> [WHAT TO PRODUCE]
From the top of the records below down to the line containing "induction k as", reproduce every line exactly.
==*==
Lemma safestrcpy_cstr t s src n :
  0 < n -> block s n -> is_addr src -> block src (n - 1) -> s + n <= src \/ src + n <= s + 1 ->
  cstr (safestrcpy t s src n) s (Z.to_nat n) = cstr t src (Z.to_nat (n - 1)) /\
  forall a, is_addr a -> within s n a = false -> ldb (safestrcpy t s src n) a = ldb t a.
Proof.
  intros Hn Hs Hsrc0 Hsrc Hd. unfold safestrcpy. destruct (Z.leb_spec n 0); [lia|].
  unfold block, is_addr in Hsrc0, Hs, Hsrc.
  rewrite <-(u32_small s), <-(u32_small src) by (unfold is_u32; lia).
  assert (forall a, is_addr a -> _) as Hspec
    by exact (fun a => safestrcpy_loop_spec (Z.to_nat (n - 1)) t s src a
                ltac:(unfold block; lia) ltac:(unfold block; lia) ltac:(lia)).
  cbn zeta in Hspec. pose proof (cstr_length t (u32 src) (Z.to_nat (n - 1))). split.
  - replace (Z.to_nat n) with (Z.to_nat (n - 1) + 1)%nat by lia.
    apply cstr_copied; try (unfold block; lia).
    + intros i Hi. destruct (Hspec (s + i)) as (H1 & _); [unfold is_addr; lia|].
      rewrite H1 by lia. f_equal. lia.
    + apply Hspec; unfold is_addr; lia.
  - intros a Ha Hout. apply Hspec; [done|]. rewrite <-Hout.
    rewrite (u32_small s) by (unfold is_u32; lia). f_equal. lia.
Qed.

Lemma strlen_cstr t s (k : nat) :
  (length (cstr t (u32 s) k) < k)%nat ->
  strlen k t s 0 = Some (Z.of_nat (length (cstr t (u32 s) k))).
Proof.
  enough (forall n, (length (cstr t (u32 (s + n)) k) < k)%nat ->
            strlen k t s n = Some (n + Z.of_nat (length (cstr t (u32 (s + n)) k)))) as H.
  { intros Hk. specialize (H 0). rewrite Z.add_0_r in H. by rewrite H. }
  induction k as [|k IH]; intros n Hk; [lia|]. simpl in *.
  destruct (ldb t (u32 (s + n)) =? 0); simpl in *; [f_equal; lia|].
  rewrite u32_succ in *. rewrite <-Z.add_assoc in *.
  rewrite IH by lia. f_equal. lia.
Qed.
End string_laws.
==*==
> [SOLUTION]
Lemma safestrcpy_cstr t s src n :
  0 < n -> block s n -> is_addr src -> block src (n - 1) -> s + n <= src \/ src + n <= s + 1 ->
  cstr (safestrcpy t s src n) s (Z.to_nat n) = cstr t src (Z.to_nat (n - 1)) /\
  forall a, is_addr a -> within s n a = false -> ldb (safestrcpy t s src n) a = ldb t a.
Proof.
  intros Hn Hs Hsrc0 Hsrc Hd. unfold safestrcpy. destruct (Z.leb_spec n 0); [lia|].
  unfold block, is_addr in Hsrc0, Hs, Hsrc.
  rewrite <-(u32_small s), <-(u32_small src) by (unfold is_u32; lia).
  assert (forall a, is_addr a -> _) as Hspec
    by exact (fun a => safestrcpy_loop_spec (Z.to_nat (n - 1)) t s src a
                ltac:(unfold block; lia) ltac:(unfold block; lia) ltac:(lia)).
  cbn zeta in Hspec. pose proof (cstr_length t (u32 src) (Z.to_nat (n - 1))). split.
  - replace (Z.to_nat n) with (Z.to_nat (n - 1) + 1)%nat by lia.
    apply cstr_copied; try (unfold block; lia).
    + intros i Hi. destruct (Hspec (s + i)) as (H1 & _); [unfold is_addr; lia|].
      rewrite H1 by lia. f_equal. lia.
    + apply Hspec; unfold is_addr; lia.
  - intros a Ha Hout. apply Hspec; [done|]. rewrite <-Hout.
    rewrite (u32_small s) by (unfold is_u32; lia). f_equal. lia.
Qed.

Lemma strlen_cstr t s (k : nat) :
  (length (cstr t (u32 s) k) < k)%nat ->
  strlen k t s 0 = Some (Z.of_nat (length (cstr t (u32 s) k))).
Proof.
  enough (forall n, (length (cstr t (u32 (s + n)) k) < k)%nat ->
            strlen k t s n = Some (n + Z.of_nat (length (cstr t (u32 (s + n)) k)))) as H.
  { intros Hk. specialize (H 0). rewrite Z.add_0_r in H. by rewrite H. }
  induction k as [|k IH]; intros n Hk; [lia|]. simpl in *.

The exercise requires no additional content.